IMPORTANT: Evolution discussion of the new DSL feature behind SwiftUI

I have a very similar feeling at times, so please let me elaborate on this, and I hope @Karl can clarify his point. This will probably seem long-winded, but please bear with me.

I initially was very excited when Swift was open sourced, and the goal of "Swift conquering the world" as Chris Lattner stated it at the time, made perfect sense. Swift strikes a great balance for me personally and it seemed that improving the cross-platform support would make it a real "language for the next 40 years" But recently, I no longer see enough people taking that goal seriously or looking in the broader context at how to achieve this.

There are also many small frustrations around the ecosystem and the overall process. I've already linked to not so great the experience with server-side Swift other people had above in the thread. The gist is that the developer tools are still not very usable on other platforms. SourceKit-LSP was supposed to fix this, but here we are, 5 years later after the language became publicly available, and it's still not possible to work on more or less real project outside of Xcode.

While working on the WebAssembly port of the compiler I found the compiler codebase very hard to work with, as compared to other compiler codebases, I've previously tinkered with Rust, PureScript, Babel transpilers. The amount of time you need to spend on making even a small contribution to the Swift compiler is currently enormous and requires expensive hardware to work on it comfortably, produce debug builds, set up the environment, dig up the documentation, brush up C++ skills etc.

Important enough: Swift is probably the only major compiler of modern languages that isn't bootstrapped. Scala compiler is written in Scala, Go compiler is written in Go, Rust compiler is written in Rust, Kotlin compiler is written in Kotlin, and only Swift compiler is written in C++.

I bet an important reason for this is the C++ barrier. Many people would like to contribute and participate more in the Swift evolution, but now the requirement is that you have to produce a working patch before a proposal is even considered. I sometimes find myself on Rust Forums and feel overwhelmed by the amount of fundamental activity going on. Rust Generics Working Group, RustWasm Working Group, the infrastructure feels vibrant and moving much faster than what we have for Swift, despite Rust having initially a much smaller mindshare and a very narrow niche.

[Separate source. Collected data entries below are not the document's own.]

(** ** Updating *)
Definition patched_row (d : DeviceRow) (u : UpdateDeviceRecord) : DeviceRow :=
  {| pd_tenant := pd_tenant d; pd_name := default (pd_name d) (ud_name u);
     pd_fleet := default (pd_fleet d) (ud_fleet_id u); pd_status := pd_status d;
     pd_firmware := default (pd_firmware d) (ud_firmware u); pd_last_seen := pd_last_seen d; pd_uptime := pd_uptime d;
     pd_connections := pd_connections d; pd_created := pd_created d;
     pd_updated := match ud_updated_at u with Some t => timestamp_micros t | None => pd_updated d end |}.
Definition update_device_in (s : ProvisionStore) (tenant id : string) (u : UpdateDeviceRecord)
    : result PersistenceError (option DeviceDetails * ProvisionStore) :=
  match device_row s tenant id with
  | None => Ok (None, s)
  | Some d =>
    if negb (fleet_key s tenant (default None (ud_fleet_id u))) then Err foreign_key_violation else
    let s' := set_devices s (<[id := patched_row d u]> (ps_devices s)) in
    details ← details_from s' tenant id; Ok (details, s')
  end.
Definition repo_update_device (s : ProvisionStore) (tenant id : string) (u : UpdateDeviceRecord) :=
  commit_devices s (update_device_in s tenant id u).
(** One UPDATE of the loop: the number of rows it changes. *)
Definition assign_fleet (tenant : string) (fleet : option Z) (updated_at : NaiveDateTime) (s : ProvisionStore) (id : string)
    : result PersistenceError (nat * ProvisionStore) :=
  match device_row s tenant id with
  | None => Ok (0%nat, s)
  | Some d =>
    if negb (fleet_key s tenant fleet) then Err foreign_key_violation else
    Ok (1%nat, set_devices s (<[id := patched_row d {| ud_name := None; ud_fleet_id := Some fleet; ud_firmware := None;
                                                      ud_updated_at := Some updated_at |}]> (ps_devices s)))
  end.
(** The loops over a [BTreeSet] of ids. *)
Fixpoint each_device (f : ProvisionStore -> string -> result PersistenceError (nat * ProvisionStore))
    (s : ProvisionStore) (ids : list string) : result PersistenceError (nat * ProvisionStore) :=
  match ids with
  | [] => Ok (0%nat, s)
  | id :: rest => '(n, s1) ← f s id; '(m, s2) ← each_device f s1 rest; Ok ((n + m)%nat, s2)
  end.
Definition repo_bulk_assign_fleet (s : ProvisionStore) (tenant : string) (ids : list string) (fleet : option Z)
    (updated_at : NaiveDateTime) :=
  commit_devices s (each_device (assign_fleet tenant fleet updated_at) s (sorted_set ids)).
End writes.
(* ===== verification/Devices.v ===== *)
(** * Devices and fleets (crates/backend-core/src/application/devices.rs,
    bulk_devices.rs, fleets.rs)

    Provisioning prepares a contract and a certificate before one transaction
    writes the device and everything that belongs to it; updates, selections,
    batches and fleets follow.  What is prepared is read in earlier states of
    the store ([s_rev], [s_ca], [s_read]). *)
From S2P Require Import Prelude Text BTree Json Errors Access RuleTypes Shadows RuleSnapshot EventStore RuleAdminStore.
From S2P Require Import ContractModel Schema Validation ContractCompiler BlueprintStore Blueprints ProvisionStore Certificates.

Local Open Scope Z_scope.

Record ProvisionDevice := {
  pr_name : string; pr_blueprint_revision_id : string; pr_fleet_id : option Z; pr_firmware : option string;
  pr_configuration : option value; pr_automatic_zenoh_endpoint : string;
}.
Record DeviceTargetSelection := {
  sel_device_ids : option (list string); sel_select_all : bool; sel_filter : DeviceFilter; sel_max_size : nat;
}.
(** [normalize_device_ids]: the first occurrences. *)
Fixpoint keep_unseen (seen ids : list string) : list string :=
  match ids with
  | [] => []
  | id :: rest => if bool_decide (id ∈ seen) then keep_unseen seen rest else id :: keep_unseen (id :: seen) rest
  end.
Definition normalize_device_ids (ids : list string) : list string := keep_unseen [] ids.
Definition map_device_write_error (e : PersistenceError) : ApplicationError :=
  match e with
  | UniqueViolation _ => Conflict "A device with this name already exists"
  | other => Persistence other
  end.
Definition blank_name : ApplicationError := InvalidInput "Device name must not be empty".

Section application.
Context `{!ChronoMicros, !SerdeJson, !JsonExtract, !BlueprintCodec, !ContractCodec}.

(** ** Provisioning *)
Definition create_device (s_ca s : ProvisionStore) (ctx : TenantContext) (record : CreateDeviceRecord)
    (generate : CaCertificateRecord -> result ApplicationError NewDeviceCertificateRecord) (now : Z)
    : result ApplicationError DeviceDetails * ProvisionStore :=
  match _ ← require_permission ctx ManageDevices; prepare_device s_ca ctx generate with
  | Err e => (Err e, s)
  | Ok certificate =>
    let w := repo_create_device s (ctx_tenant ctx) record certificate now in (map_err map_device_write_error w.1, w.2)
  end.
(** [None] is a panic of the contract compiler. *)
Definition provision (s_rev s_ca s : ProvisionStore) (ctx : TenantContext) (r : ProvisionDevice) (id contract_id : string)
    (generate : CaCertificateRecord -> result ApplicationError NewDeviceCertificateRecord) (compiled_at : NaiveDateTime) (now : Z)
    : option (result ApplicationError DeviceDetails) * ProvisionStore :=
  if trim_is_empty (pr_name r) then (Some (Err blank_name), s) else
  match require_permission ctx ManageDevices with
  | Err e => (Some (Err e), s)
  | Ok _ =>
    match compile_device_contract (ps_blueprints s_rev) ctx (pr_blueprint_revision_id r) contract_id id
            (pr_automatic_zenoh_endpoint r) (pr_configuration r) compiled_at with
    | None => (None, s)
    | Some (Err e) => (Some (Err e), s)
    | Some (Ok contract) =>
      let w := create_device s_ca s ctx {| cd_id := id; cd_name := pr_name r; cd_fleet_id := pr_fleet_id r;
                 cd_firmware := default "unknown" (pr_firmware r); cd_contract := contract |} generate now in
      (Some w.1, w.2)
    end
  end.

(** ** Reads *)
Definition list_devices (s : ProvisionStore) (ctx : TenantContext) (q : DeviceListQuery)
    : result ApplicationError (list DeviceDetails * Z) :=
  _ ← require_permission ctx ReadDevices; map_err Persistence (repo_list_devices s (ctx_tenant ctx) q).
Definition get_device (s : ProvisionStore) (ctx : TenantContext) (id : string) : result ApplicationError DeviceDetails :=
  _ ← require_permission ctx ReadDevices;
  found ← map_err Persistence (details_from s (ctx_tenant ctx) id);
  ok_or found (device_missing id).
Definition device_contract (s : ProvisionStore) (ctx : TenantContext) (id : string) : result ApplicationError DeviceContractRecord :=
  _ ← require_permission ctx ReadDevices;
  found ← map_err Persistence (assigned_from (ps_assignments s) (ps_contracts s) (ctx_tenant ctx) id);
  ok_or found (NotFound ("Device '" +:+ id +:+ "' has no assigned contract")).
Definition resolve_target_ids (s : ProvisionStore) (ctx : TenantContext) (sel : DeviceTargetSelection)
    : result ApplicationError (list string) :=
  _ ← require_permission ctx ReadDevices;
  ids ← (if sel_select_all sel then Ok (repo_resolve_ids s (ctx_tenant ctx) (sel_filter sel))
         else ok_or (sel_device_ids sel) (InvalidInput "Either device_ids or select_all with filters is required"));
  let ids := normalize_device_ids ids in
  if (sel_max_size sel <? length ids)%nat
  then Err (InvalidInput ("Too many devices (" +:+ int_to_string (Z.of_nat (length ids)) +:+ "). Maximum is "
              +:+ int_to_string (Z.of_nat (sel_max_size sel)) +:+ ". Narrow your filters."))
  else Ok ids.

(** ** Writes *)
Definition update_device (s : ProvisionStore) (ctx : TenantContext) (id : string) (u : UpdateDeviceRecord) (now : NaiveDateTime)
    : result ApplicationError DeviceDetails * ProvisionStore :=
  if match ud_name u with Some n => trim_is_empty n | None => false end then (Err blank_name, s) else
  match require_permission ctx ManageDevices with
  | Err e => (Err e, s)
  | Ok _ =>
    let w := repo_update_device s (ctx_tenant ctx) id
               {| ud_name := ud_name u; ud_fleet_id := ud_fleet_id u; ud_firmware := ud_firmware u; ud_updated_at := Some now |} in
    (found ← map_err map_device_write_error w.1; ok_or found (device_missing id), w.2)
  end.
Definition bulk_assign_fleet (s : ProvisionStore) (ctx : TenantContext) (ids : list string) (fleet : option Z)
    (now : NaiveDateTime) : result ApplicationError nat * ProvisionStore :=
  match require_permission ctx ManageDevices with
  | Err e => (Err e, s)
  | Ok _ => let w := repo_bulk_assign_fleet s (ctx_tenant ctx) (normalize_device_ids ids) fleet now in
            (map_err Persistence w.1, w.2)
  end.
Definition assign_selected_devices (s_read s : ProvisionStore) (ctx : TenantContext) (sel : DeviceTargetSelection)
    (fleet : option Z) (now : NaiveDateTime) : result ApplicationError nat * ProvisionStore :=
  match resolve_target_ids s_read ctx sel with
  | Err e => (Err e, s)
  | Ok ids => bulk_assign_fleet s ctx ids fleet now
  end.
End application.
Definition delete_device (s : ProvisionStore) (ctx : TenantContext) (id : string) : result ApplicationError unit * ProvisionStore :=
  match require_permission ctx ManageDevices with
  | Err e => (Err e, s)
  | Ok _ => let w := repo_delete s (ctx_tenant ctx) id in
            (b ← map_err Persistence w.1; if (b : bool) then Ok tt else Err (device_missing id), w.2)
  end.
Definition bulk_delete (s : ProvisionStore) (ctx : TenantContext) (ids : list string) : result ApplicationError nat * ProvisionStore :=
  match require_permission ctx ManageDevices with
  | Err e => (Err e, s)
  | Ok _ => let w := repo_bulk_delete s (ctx_tenant ctx) (normalize_device_ids ids) in (map_err Persistence w.1, w.2)
  end.
Definition delete_selected_devices (s_read s : ProvisionStore) (ctx : TenantContext) (sel : DeviceTargetSelection)
    : result ApplicationError nat * ProvisionStore :=
  match resolve_target_ids s_read ctx sel with
  | Err e => (Err e, s)
  | Ok ids => bulk_delete s ctx ids
  end.

(** ** Fleets *)
Definition fleet_missing (id : Z) : ApplicationError := NotFound ("Fleet " +:+ int_to_string id +:+ " not found").
Definition blank_fleet : ApplicationError := InvalidInput "Fleet name must not be empty".
Definition list_fleets (s : ProvisionStore) (ctx : TenantContext) (limit offset : Z)
    : result ApplicationError (list FleetSummary * Z) :=
  _ ← require_permission ctx ReadFleets; map_err Persistence (repo_list_fleets s (ctx_tenant ctx) limit offset).
Definition create_fleet (s : ProvisionStore) (ctx : TenantContext) (name : string) (now : Z)
    : result ApplicationError FleetRecord * ProvisionStore :=
  match require_permission ctx ManageFleets with
  | Err e => (Err e, s)
  | Ok _ =>
    if trim_is_empty name then (Err blank_fleet, s)
    else let w := repo_create_fleet s (ctx_tenant ctx) name now in (map_err Persistence w.1, w.2)
  end.
Definition rename_fleet (s : ProvisionStore) (ctx : TenantContext) (id : Z) (name : string)
    : result ApplicationError FleetRecord * ProvisionStore :=
  match require_permission ctx ManageFleets with
  | Err e => (Err e, s)
  | Ok _ =>
    if trim (name) =s? "" then (Err blank_fleet, s)
    else let w := repo_rename_fleet s (ctx_tenant ctx) id (trim name) in
         (found ← map_err Persistence w.1; ok_or found (fleet_missing id), w.2)
  end.
Definition delete_fleet (s : ProvisionStore) (ctx : TenantContext) (id : Z) : result ApplicationError unit * ProvisionStore :=
  match require_permission ctx ManageFleets with
  | Err e => (Err e, s)
  | Ok _ => let w := repo_delete_fleet s (ctx_tenant ctx) id in
            (b ← map_err Persistence w.1; if (b : bool) then Ok tt else Err (fleet_missing id), w.2)
  end.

All in all, the Swift ecosystem for the last few years feels stagnant to me compared to what you can se around. SwiftNIO and Swift4TF were really breakthroughs, but this probably isn't enough. I'm seeing plenty of people around me no longer considering Swift for their mobile apps, primarily because of Flutter and React Native, while Kotlin Native is moving fast too. I understand that there always be a niche for native apps, and there will be people who will use Swift for server-side no matter what. But currently I can only make a compelling argument for using Swift the language, but can't do so for the size of the ecosystem or the quality of the developer tools.

Also, there's the Swift patent thing, which I'm not going to elaborate on. It's been discussed on Swift Forums probably too much at this point, with no progress on that visible.

After all this, it's a bit frustrating to see SwiftUI and Combine, projects with the huge potential for the ecosystem, being released as closed source and with a suprise announcements of new language features that will ship in a few months just for a proprietary framework to be frozen in time for an OS release.

It no longer feels like the language in general has focus. What happened to move-only types? What's the plan for cleaner asynchronous code? I bet there's a lot of under the hood work going on, and I appreciate all of the hard work done by the compiler engineers. I hope this is only a feeling, and a lot of this stuff is easy to fix with more clear and open communication from the Core Team. Obviosly, no one is entitled to any changes in the communication, but I personally think that Swift as an open source project, and the major frameworks released for it, could benefit a lot from more transparency.

These days Microsoft seems to be like a massive open source contributor and I'm jelous of the .NET developer ecosystem, which we unfortunately we don't have in Swift. But I hope we could have it, if major frameworks for Swift were seriously considered to be open sourced. Without it, it all feels like an iOS bubble that's totally dependent on Apple's hardware sales numbers.

I sometimes feel ambivalent about this, but seeing that a lot of people shared similar thoughts in this thread and other threads, I decided to share it, thanks for reading!